Activity
Show every line from the data below that includes "outboxByKey".

*** Data for the task ***

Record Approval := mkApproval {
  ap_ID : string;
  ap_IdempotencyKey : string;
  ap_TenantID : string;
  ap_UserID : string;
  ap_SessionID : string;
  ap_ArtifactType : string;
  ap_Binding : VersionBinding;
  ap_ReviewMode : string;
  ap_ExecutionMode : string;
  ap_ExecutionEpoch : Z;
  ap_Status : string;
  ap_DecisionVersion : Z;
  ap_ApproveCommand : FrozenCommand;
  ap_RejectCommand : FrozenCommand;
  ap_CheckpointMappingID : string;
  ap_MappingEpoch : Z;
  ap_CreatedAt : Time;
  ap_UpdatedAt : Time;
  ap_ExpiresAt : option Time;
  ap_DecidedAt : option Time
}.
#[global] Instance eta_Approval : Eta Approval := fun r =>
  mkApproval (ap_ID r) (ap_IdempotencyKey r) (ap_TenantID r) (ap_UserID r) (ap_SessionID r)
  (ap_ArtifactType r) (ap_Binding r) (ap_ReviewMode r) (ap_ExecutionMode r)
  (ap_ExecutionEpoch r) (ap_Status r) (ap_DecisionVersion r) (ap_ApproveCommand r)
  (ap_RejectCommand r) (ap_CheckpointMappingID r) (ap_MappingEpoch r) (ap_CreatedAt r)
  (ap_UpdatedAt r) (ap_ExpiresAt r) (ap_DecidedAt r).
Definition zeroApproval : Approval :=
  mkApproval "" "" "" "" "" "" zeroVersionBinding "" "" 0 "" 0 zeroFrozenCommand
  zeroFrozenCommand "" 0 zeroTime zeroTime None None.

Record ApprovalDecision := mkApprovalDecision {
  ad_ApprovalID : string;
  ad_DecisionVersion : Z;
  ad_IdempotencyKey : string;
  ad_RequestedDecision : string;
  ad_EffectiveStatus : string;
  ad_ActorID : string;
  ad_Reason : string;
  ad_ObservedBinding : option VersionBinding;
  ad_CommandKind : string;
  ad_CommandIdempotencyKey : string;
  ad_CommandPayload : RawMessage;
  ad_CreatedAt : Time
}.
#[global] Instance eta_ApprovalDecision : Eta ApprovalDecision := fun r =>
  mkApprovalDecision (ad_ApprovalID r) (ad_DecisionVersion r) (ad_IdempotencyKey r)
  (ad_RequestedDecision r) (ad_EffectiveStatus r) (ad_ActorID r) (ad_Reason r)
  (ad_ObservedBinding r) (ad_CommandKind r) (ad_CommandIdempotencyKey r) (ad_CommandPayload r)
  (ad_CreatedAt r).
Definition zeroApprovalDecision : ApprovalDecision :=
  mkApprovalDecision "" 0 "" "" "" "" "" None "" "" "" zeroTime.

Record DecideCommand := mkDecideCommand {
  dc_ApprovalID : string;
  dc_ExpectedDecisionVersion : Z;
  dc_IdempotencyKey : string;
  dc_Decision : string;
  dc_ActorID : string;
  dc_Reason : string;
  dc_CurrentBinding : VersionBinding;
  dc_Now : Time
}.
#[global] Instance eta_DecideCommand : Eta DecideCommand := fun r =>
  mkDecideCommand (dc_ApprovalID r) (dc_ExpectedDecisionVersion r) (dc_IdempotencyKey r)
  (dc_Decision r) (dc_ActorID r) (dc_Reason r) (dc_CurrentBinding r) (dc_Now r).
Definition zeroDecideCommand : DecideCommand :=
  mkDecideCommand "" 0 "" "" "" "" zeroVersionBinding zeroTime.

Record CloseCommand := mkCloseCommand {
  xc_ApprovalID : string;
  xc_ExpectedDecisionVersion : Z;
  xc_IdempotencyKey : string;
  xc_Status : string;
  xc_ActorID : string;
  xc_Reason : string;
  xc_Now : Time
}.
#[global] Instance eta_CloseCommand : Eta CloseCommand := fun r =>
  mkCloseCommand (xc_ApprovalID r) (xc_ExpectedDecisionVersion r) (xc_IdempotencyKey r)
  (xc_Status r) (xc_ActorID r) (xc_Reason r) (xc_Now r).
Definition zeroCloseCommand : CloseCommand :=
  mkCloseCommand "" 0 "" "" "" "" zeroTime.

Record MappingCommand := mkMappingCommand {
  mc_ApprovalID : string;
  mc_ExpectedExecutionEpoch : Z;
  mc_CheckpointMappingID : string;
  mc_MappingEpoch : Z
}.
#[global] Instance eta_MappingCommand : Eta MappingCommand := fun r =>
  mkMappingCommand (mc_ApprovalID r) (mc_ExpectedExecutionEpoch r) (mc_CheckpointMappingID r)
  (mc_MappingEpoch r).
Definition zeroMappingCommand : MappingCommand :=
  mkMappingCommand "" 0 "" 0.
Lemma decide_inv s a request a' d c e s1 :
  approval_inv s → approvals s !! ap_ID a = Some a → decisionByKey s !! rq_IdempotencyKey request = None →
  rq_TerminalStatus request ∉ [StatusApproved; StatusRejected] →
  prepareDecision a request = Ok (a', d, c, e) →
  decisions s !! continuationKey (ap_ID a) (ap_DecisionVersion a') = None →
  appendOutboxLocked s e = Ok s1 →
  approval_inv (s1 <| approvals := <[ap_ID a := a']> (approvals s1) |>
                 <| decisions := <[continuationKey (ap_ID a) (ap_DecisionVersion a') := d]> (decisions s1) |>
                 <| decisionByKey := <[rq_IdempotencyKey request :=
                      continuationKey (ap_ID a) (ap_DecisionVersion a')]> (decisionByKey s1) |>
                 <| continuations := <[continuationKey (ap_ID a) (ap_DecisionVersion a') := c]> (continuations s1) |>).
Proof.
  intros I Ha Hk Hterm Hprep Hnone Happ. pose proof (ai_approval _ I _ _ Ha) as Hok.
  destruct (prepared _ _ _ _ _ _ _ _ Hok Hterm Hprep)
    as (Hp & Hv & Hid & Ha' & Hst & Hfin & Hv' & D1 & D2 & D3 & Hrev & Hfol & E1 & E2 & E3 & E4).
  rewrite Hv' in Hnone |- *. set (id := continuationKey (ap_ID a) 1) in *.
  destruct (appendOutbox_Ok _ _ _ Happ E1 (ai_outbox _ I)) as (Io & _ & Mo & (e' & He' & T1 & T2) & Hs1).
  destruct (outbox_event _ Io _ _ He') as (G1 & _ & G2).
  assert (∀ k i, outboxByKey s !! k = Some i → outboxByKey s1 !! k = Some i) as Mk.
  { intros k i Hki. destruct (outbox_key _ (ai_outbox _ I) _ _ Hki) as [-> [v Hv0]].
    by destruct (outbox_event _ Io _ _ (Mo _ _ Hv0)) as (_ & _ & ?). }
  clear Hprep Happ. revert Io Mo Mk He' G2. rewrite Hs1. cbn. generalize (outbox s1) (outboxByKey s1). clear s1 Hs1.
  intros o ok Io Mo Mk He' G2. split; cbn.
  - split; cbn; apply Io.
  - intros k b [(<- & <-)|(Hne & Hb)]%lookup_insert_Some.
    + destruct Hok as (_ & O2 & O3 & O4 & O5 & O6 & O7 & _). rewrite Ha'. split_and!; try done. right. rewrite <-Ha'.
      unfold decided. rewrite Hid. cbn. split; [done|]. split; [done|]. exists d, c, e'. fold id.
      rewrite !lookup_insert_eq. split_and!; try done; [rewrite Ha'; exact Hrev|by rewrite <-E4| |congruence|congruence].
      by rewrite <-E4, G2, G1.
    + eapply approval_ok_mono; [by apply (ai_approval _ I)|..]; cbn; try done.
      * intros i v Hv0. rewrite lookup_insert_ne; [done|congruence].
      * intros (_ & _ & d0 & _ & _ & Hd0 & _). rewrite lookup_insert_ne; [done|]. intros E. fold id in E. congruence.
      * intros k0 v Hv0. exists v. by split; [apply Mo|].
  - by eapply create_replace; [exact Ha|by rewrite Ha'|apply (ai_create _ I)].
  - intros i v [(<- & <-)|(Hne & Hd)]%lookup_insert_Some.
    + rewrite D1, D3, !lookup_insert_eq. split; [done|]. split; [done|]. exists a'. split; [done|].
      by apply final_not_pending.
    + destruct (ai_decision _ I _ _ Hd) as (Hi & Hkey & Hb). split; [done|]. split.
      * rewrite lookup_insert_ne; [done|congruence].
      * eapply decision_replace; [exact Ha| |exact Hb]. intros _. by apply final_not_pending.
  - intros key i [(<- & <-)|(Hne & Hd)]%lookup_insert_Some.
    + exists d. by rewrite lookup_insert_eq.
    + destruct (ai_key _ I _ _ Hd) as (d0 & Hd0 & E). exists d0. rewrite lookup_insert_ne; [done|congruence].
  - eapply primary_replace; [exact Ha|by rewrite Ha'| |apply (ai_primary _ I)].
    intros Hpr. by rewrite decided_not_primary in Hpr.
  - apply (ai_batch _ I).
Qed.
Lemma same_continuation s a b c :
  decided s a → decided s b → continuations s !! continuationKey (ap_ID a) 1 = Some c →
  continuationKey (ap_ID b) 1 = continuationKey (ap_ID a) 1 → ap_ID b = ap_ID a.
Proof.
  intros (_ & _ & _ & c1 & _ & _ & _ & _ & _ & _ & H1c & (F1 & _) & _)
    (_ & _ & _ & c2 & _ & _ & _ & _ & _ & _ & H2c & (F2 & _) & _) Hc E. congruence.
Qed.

*** End of Data for the task ***

Result for this exercise
  assert (∀ k i, outboxByKey s !! k = Some i → outboxByKey s1 !! k = Some i) as Mk.
  clear Hprep Happ. revert Io Mo Mk He' G2. rewrite Hs1. cbn. generalize (outbox s1) (outboxByKey s1). clear s1 Hs1.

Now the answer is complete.